Chainlink Whales Keep Stacking—But Where’s the Price Action?

Something’s happening with Chainlink, though you wouldn’t know it from the price. While retail traders seem to be sitting this one out, big holders—call them whales if you want—have been quietly loading up on LINK. According to data from CryptoQuant, wallets holding between 100,000 and 1 million tokens now control over 85 million LINK, the highest level since late 2022.

But here’s the odd part: all that accumulation hasn’t really moved the needle. LINK’s price has been stuck in a tight range, bouncing between roughly $12.75 and $14 for the past week. As of today, it’s hovering around $13.48, down a bit from yesterday and still below where it was a month ago.

Why Aren’t Retail Traders Jumping In?

It’s hard to say. Maybe they’re waiting for clearer signals, or maybe the broader market’s sluggishness has kept them on the sidelines. Axel Adler, who wrote the CryptoQuant report, calls it a “standoff” between whales and smaller investors. Either way, the lack of retail participation makes this an unusual situation. Usually, when big players pile in, others follow. Not this time—at least not yet.

That doesn’t mean Chainlink’s fundamentals are weak. Far from it. The project just landed a major partnership with Mastercard, which could eventually let millions of cardholders buy crypto on-chain using Chainlink’s infrastructure. And a few days later, the xStocks Alliance picked Chainlink as its go-to oracle provider, bringing tokenized stocks and ETFs into DeFi. Those are big deals, even if the market hasn’t fully reacted.

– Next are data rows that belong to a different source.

(* ===== verification/GoFloat.v ===== *)
(** * Go's [float64]: IEEE 754 binary64 on the standard library's [spec_float] *)

From Stdlib Require Import ZArith Lia.
From Stdlib Require Import Floats.SpecFloat.
From S2P Require Import Prelude.
From stdpp Require Import options.

Local Open Scope Z_scope.

Abbreviation float64 := spec_float.

Definition fadd : float64 → float64 → float64 := SFadd 53 1024.
Definition fsub : float64 → float64 → float64 := SFsub 53 1024.
Definition fmul : float64 → float64 → float64 := SFmul 53 1024.
Definition fdiv : float64 → float64 → float64 := SFdiv 53 1024.
Definition fltb : float64 → float64 → bool := SFltb.
Definition fleb : float64 → float64 → bool := SFleb.
Definition feqb : float64 → float64 → bool := SFeqb.

Definition f0 : float64 := S754_zero false.
(** [float64(z)] for an integer [z], rounded to nearest even. *)
Definition f_of_Z (z : Z) : float64 := binary_normalize 53 1024 z 0 false.
Definition f1 : float64 := f_of_Z 1.

Definition IsNaN (f : float64) : bool := match f with S754_nan => true | _ => false end.
Definition IsInf (f : float64) : bool := match f with S754_infinity _ => true | _ => false end.

(** [math.IsNaN(v) || math.IsInf(v, 0)] *)
Definition invalidFloat (f : float64) : bool := IsNaN f || IsInf f.

(** [math.Min] *)
Definition fmin (x y : float64) : float64 :=
  match x, y with
  | S754_infinity true, _ | _, S754_infinity true => S754_infinity true
  | S754_nan, _ | _, S754_nan => S754_nan
  | S754_zero sx, S754_zero _ => if sx then x else y
  | _, _ => if fltb x y then x else y
  end.

(** [math.Max] *)
Definition fmax (x y : float64) : float64 :=
  match x, y with
  | S754_infinity false, _ | _, S754_infinity false => S754_infinity false
  | S754_nan, _ | _, S754_nan => S754_nan
  | S754_zero sx, S754_zero _ => if sx then y else x
  | _, _ => if fltb y x then x else y
  end.

(** [math.Round]: to the nearest integer, halves away from zero. *)
Definition fround (f : float64) : float64 :=
  match f with
  | S754_finite s m e =>
      if 0 <=? e then f else
      let q := (Zpos m + 2 ^ (- e - 1)) / 2 ^ (- e) in
      if q =? 0 then S754_zero s else binary_normalize 53 1024 (if s then - q else q) 0 s
  | _ => f
  end.

(** The constant nearest to a fraction. *)
Definition f_ratio (p q : Z) : float64 := fdiv (f_of_Z p) (f_of_Z q).

#[export] Instance float64_eq_dec : EqDecision float64.
Proof. solve_decision. Defined.

(** ** The order of the numbers

    [SFcompare] on numbers is the lexicographic comparison of a key made of the
    class, the exponent and the mantissa. *)

Definition fkey (f : float64) : Z * (Z * Z) :=
  match f with
  | S754_zero _ => (0, (0, 0))
  | S754_infinity s => (if s then -2 else 2, (0, 0))
  | S754_nan => (3, (0, 0))
  | S754_finite s m e => if s then (-1, (- e, Zneg m)) else (1, (e, Zpos m))
  end.

Definition key_ltb (a b : Z * (Z * Z)) : bool :=
  lex_less (λ x y, x.1 <? y.1)
    (lex_less (λ x y, x.2.1 <? y.2.1) (λ x y, x.2.2 <? y.2.2)) a b.

#[export] Instance key_ltb_sw : StrictWeak key_ltb.
Proof.
  apply lex_less_sw; [apply (key_less_sw Z.ltb (λ x : Z * (Z * Z), x.1)), _|].
  apply lex_less_sw; [apply (key_less_sw Z.ltb (λ x : Z * (Z * Z), x.2.1)), _|].
  apply (key_less_sw Z.ltb (λ x : Z * (Z * Z), x.2.2)), _.
Qed.

Lemma fltb_key a b : IsNaN a = false → IsNaN b = false → fltb a b = key_ltb (fkey a) (fkey b).
Proof.
  unfold fltb, SFltb, key_ltb, lex_less.
  destruct a as [sa|[]| |[] ma ea], b as [sb|[]| |[] mb eb]; try done; intros _ _; simpl.
  - destruct (Z.compare_spec ea eb) as [->|H|H].
    + rewrite !Z.ltb_irrefl. unfold Z.ltb; simpl. rewrite <-Pos.compare_antisym.
      change (Pos.compare_cont Eq ma mb) with (Pos.compare ma mb).
      destruct (Pos.compare_spec ma mb) as [->|?|?].
      * by rewrite Pos.compare_refl.
      * by rewrite (proj2 (Pos.compare_gt_iff mb ma)).
      * by rewrite (proj2 (Pos.compare_lt_iff mb ma)).
    + rewrite (proj2 (Z.ltb_ge (- ea) (- eb))) by lia.
      by rewrite (proj2 (Z.ltb_lt (- eb) (- ea))) by lia.
    + by rewrite (proj2 (Z.ltb_lt (- ea) (- eb))) by lia.
  - destruct (Z.compare_spec ea eb) as [->|H|H].
    + rewrite !Z.ltb_irrefl. unfold Z.ltb; simpl.
      change (Pos.compare_cont Eq ma mb) with (Pos.compare ma mb). by destruct (Pos.compare ma mb).
    + by rewrite (proj2 (Z.ltb_lt ea eb)) by lia.
    + rewrite (proj2 (Z.ltb_ge ea eb)) by lia. by rewrite (proj2 (Z.ltb_lt eb ea)) by lia.
Qed.

(** The comparison of keys that are numbers is a strict weak order. *)
Lemma fltb_asym a b : fltb a b = true → fltb b a = false.
Proof.
  destruct (IsNaN a) eqn:Ea; [by destruct a|]. destruct (IsNaN b) eqn:Eb; [by destruct b, a as [| | |[]]|].
  rewrite !fltb_key by done. apply sw_asym.
Qed.

Lemma fltb_neg_trans a b c :
  IsNaN a = false → IsNaN b = false → IsNaN c = false →
  fltb b a = false → fltb c b = false → fltb c a = false.
Proof. intros Ha Hb Hc. rewrite !fltb_key by done. apply sw_neg_trans. Qed.

Lemma fleb_fltb a b : IsNaN a = false → IsNaN b = false → fleb a b = negb (fltb b a).
Proof.
  intros Ha Hb. unfold fleb, fltb, SFleb, SFltb.
  destruct a as [sa|[]| |[] ma ea], b as [sb|[]| |[] mb eb]; try done; simpl.
  - rewrite (Z.compare_antisym ea eb). destruct (ea ?= eb); simpl; [|done..].
    change (Pos.compare_cont Eq ma mb) with (Pos.compare ma mb).
    change (Pos.compare_cont Eq mb ma) with (Pos.compare mb ma).
    rewrite (Pos.compare_antisym ma mb). by destruct (Pos.compare ma mb).
  - rewrite (Z.compare_antisym ea eb). destruct (ea ?= eb); simpl; [|done..].
    change (Pos.compare_cont Eq ma mb) with (Pos.compare ma mb).
    change (Pos.compare_cont Eq mb ma) with (Pos.compare mb ma).
    rewrite (Pos.compare_antisym ma mb). by destruct (Pos.compare ma mb).
Qed.

Lemma feqb_fltb a b :
  IsNaN a = false → IsNaN b = false → feqb a b = negb (fltb a b) && negb (fltb b a).
Proof.
  intros Ha Hb. unfold feqb, fltb, SFeqb, SFltb.
  destruct a as [sa|[]| |[] ma ea], b as [sb|[]| |[] mb eb]; try done; simpl.
  - rewrite (Z.compare_antisym ea eb). destruct (ea ?= eb); simpl; [|done..].
    change (Pos.compare_cont Eq ma mb) with (Pos.compare ma mb).
    change (Pos.compare_cont Eq mb ma) with (Pos.compare mb ma).
    rewrite (Pos.compare_antisym ma mb). by destruct (Pos.compare ma mb).
  - rewrite (Z.compare_antisym ea eb). destruct (ea ?= eb); simpl; [|done..].
    change (Pos.compare_cont Eq ma mb) with (Pos.compare ma mb).
    change (Pos.compare_cont Eq mb ma) with (Pos.compare mb ma).
    rewrite (Pos.compare_antisym ma mb). by destruct (Pos.compare ma mb).
Qed.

What’s Next for LINK’s Price?

Technically, things look… indecisive. The Bollinger Bands are tightening, which often means a bigger move is coming, but the direction isn’t clear. LINK’s sitting just below the midline of those bands, with $14.10 acting as resistance and $13.08 as support. The RSI is neutral, and the MACD hints at slight bullishness, but it’s nothing dramatic.

Short-term, LINK’s holding above its 10-day and 20-day moving averages, which is a decent sign. But the longer-term averages—100-day and 200-day—are still overhead, reminding us that the broader trend hasn’t turned yet.

If LINK can push past $14.10 with solid volume, $15 might be the next stop. But if it slips below $13, we could see a drop toward $12.50. Right now, it feels like the market’s holding its breath, waiting to see who blinks first: the whales or the retail crowd.

For what it’s worth, history suggests that when whales accumulate like this, something usually happens. The question is when—and which way.